■ Task details
Only one stretch of the data below is wanted: the lines from the one with "apply rbind_ok in H as (sid" through the one with "slot_range t s", repeated exactly.
________________________
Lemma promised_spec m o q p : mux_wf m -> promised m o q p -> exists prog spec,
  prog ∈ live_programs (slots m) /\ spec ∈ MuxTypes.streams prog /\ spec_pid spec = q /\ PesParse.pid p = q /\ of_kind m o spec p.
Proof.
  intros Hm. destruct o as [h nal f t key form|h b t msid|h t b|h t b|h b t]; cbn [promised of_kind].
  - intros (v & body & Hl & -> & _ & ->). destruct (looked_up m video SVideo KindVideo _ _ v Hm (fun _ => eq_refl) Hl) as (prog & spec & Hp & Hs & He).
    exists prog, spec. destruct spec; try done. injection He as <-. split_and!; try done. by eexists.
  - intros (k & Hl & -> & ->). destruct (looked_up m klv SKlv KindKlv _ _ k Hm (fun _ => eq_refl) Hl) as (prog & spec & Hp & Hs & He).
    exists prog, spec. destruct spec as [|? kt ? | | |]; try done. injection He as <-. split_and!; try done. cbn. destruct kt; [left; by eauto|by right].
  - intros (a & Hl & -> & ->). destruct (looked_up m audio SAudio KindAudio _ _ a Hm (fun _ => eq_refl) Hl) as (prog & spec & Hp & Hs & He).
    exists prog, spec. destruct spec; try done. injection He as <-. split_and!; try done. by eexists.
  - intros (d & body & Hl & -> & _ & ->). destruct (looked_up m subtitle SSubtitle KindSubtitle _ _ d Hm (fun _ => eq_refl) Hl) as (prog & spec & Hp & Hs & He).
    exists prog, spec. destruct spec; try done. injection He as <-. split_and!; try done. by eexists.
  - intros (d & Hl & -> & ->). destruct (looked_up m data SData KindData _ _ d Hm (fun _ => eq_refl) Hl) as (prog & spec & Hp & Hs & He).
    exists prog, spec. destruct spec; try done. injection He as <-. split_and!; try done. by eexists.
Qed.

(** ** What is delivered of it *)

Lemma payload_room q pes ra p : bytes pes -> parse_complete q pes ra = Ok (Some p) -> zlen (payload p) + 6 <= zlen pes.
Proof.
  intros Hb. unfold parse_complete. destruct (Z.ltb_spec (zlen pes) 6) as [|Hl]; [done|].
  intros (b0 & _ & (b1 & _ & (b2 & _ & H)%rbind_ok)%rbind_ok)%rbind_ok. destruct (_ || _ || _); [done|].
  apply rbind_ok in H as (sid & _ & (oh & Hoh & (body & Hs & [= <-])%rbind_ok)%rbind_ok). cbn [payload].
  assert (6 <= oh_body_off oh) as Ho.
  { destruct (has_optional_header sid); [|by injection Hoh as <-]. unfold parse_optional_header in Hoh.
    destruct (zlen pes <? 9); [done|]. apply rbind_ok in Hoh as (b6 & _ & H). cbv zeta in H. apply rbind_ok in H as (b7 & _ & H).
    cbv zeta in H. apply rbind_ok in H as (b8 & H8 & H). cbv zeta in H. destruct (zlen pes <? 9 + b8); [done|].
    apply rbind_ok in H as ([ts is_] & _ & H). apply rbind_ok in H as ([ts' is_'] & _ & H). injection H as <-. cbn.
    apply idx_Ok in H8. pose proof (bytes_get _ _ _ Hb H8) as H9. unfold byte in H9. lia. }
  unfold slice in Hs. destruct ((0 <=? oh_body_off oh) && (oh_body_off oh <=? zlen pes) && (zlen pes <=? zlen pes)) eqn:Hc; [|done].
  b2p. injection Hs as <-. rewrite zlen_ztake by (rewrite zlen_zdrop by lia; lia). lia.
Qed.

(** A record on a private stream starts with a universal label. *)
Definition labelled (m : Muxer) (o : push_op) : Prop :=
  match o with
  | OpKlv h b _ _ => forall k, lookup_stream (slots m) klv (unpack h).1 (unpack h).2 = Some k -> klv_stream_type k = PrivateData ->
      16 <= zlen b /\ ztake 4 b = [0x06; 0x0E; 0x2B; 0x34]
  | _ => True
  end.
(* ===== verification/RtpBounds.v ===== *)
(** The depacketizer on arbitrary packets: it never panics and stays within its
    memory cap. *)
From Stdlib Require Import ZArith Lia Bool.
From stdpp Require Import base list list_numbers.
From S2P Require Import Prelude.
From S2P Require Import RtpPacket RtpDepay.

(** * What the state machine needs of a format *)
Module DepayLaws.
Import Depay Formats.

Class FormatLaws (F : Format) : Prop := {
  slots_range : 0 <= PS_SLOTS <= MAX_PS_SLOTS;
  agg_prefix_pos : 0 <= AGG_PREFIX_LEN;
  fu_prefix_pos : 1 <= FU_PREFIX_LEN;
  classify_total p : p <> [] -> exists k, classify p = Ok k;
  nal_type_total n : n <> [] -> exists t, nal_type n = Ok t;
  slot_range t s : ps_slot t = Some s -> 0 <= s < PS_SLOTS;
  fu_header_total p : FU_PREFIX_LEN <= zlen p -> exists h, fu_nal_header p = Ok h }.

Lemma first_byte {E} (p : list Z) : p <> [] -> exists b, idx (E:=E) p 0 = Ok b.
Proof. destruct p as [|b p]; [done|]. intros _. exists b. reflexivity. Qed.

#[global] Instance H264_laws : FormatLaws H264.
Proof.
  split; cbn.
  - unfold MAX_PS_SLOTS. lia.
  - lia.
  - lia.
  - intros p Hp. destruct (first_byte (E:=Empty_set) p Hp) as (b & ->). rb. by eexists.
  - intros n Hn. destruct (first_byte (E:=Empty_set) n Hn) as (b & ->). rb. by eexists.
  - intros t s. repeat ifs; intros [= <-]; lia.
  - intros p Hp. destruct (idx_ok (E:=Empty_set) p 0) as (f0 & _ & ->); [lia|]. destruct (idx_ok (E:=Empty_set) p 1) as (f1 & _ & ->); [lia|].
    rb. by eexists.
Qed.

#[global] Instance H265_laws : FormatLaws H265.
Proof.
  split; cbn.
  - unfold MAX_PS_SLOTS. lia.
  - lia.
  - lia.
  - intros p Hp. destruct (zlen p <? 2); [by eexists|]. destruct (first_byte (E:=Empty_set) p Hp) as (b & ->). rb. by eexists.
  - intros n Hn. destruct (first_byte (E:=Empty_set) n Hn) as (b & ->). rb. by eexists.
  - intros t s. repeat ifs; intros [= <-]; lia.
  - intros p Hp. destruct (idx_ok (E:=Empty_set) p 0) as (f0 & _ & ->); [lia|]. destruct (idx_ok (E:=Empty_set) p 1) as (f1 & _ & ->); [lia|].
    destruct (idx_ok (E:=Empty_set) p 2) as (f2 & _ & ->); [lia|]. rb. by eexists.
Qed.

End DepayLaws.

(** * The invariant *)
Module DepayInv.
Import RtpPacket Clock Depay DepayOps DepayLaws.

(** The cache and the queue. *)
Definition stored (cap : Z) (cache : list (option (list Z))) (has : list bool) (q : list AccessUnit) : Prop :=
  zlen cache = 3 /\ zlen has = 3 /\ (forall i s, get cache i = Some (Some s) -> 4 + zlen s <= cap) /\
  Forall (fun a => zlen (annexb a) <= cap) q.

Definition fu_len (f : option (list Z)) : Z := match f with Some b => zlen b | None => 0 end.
________________________
■ Task solution
  apply rbind_ok in H as (sid & _ & (oh & Hoh & (body & Hs & [= <-])%rbind_ok)%rbind_ok). cbn [payload].
  assert (6 <= oh_body_off oh) as Ho.
  { destruct (has_optional_header sid); [|by injection Hoh as <-]. unfold parse_optional_header in Hoh.
    destruct (zlen pes <? 9); [done|]. apply rbind_ok in Hoh as (b6 & _ & H). cbv zeta in H. apply rbind_ok in H as (b7 & _ & H).
    cbv zeta in H. apply rbind_ok in H as (b8 & H8 & H). cbv zeta in H. destruct (zlen pes <? 9 + b8); [done|].
    apply rbind_ok in H as ([ts is_] & _ & H). apply rbind_ok in H as ([ts' is_'] & _ & H). injection H as <-. cbn.
    apply idx_Ok in H8. pose proof (bytes_get _ _ _ Hb H8) as H9. unfold byte in H9. lia. }
  unfold slice in Hs. destruct ((0 <=? oh_body_off oh) && (oh_body_off oh <=? zlen pes) && (zlen pes <=? zlen pes)) eqn:Hc; [|done].
  b2p. injection Hs as <-. rewrite zlen_ztake by (rewrite zlen_zdrop by lia; lia). lia.
Qed.

(** A record on a private stream starts with a universal label. *)
Definition labelled (m : Muxer) (o : push_op) : Prop :=
  match o with
  | OpKlv h b _ _ => forall k, lookup_stream (slots m) klv (unpack h).1 (unpack h).2 = Some k -> klv_stream_type k = PrivateData ->
      16 <= zlen b /\ ztake 4 b = [0x06; 0x0E; 0x2B; 0x34]
  | _ => True
  end.
(* ===== verification/RtpBounds.v ===== *)
(** The depacketizer on arbitrary packets: it never panics and stays within its
    memory cap. *)
From Stdlib Require Import ZArith Lia Bool.
From stdpp Require Import base list list_numbers.
From S2P Require Import Prelude.
From S2P Require Import RtpPacket RtpDepay.

(** * What the state machine needs of a format *)
Module DepayLaws.
Import Depay Formats.

Class FormatLaws (F : Format) : Prop := {
  slots_range : 0 <= PS_SLOTS <= MAX_PS_SLOTS;
  agg_prefix_pos : 0 <= AGG_PREFIX_LEN;
  fu_prefix_pos : 1 <= FU_PREFIX_LEN;
  classify_total p : p <> [] -> exists k, classify p = Ok k;
  nal_type_total n : n <> [] -> exists t, nal_type n = Ok t;
  slot_range t s : ps_slot t = Some s -> 0 <= s < PS_SLOTS;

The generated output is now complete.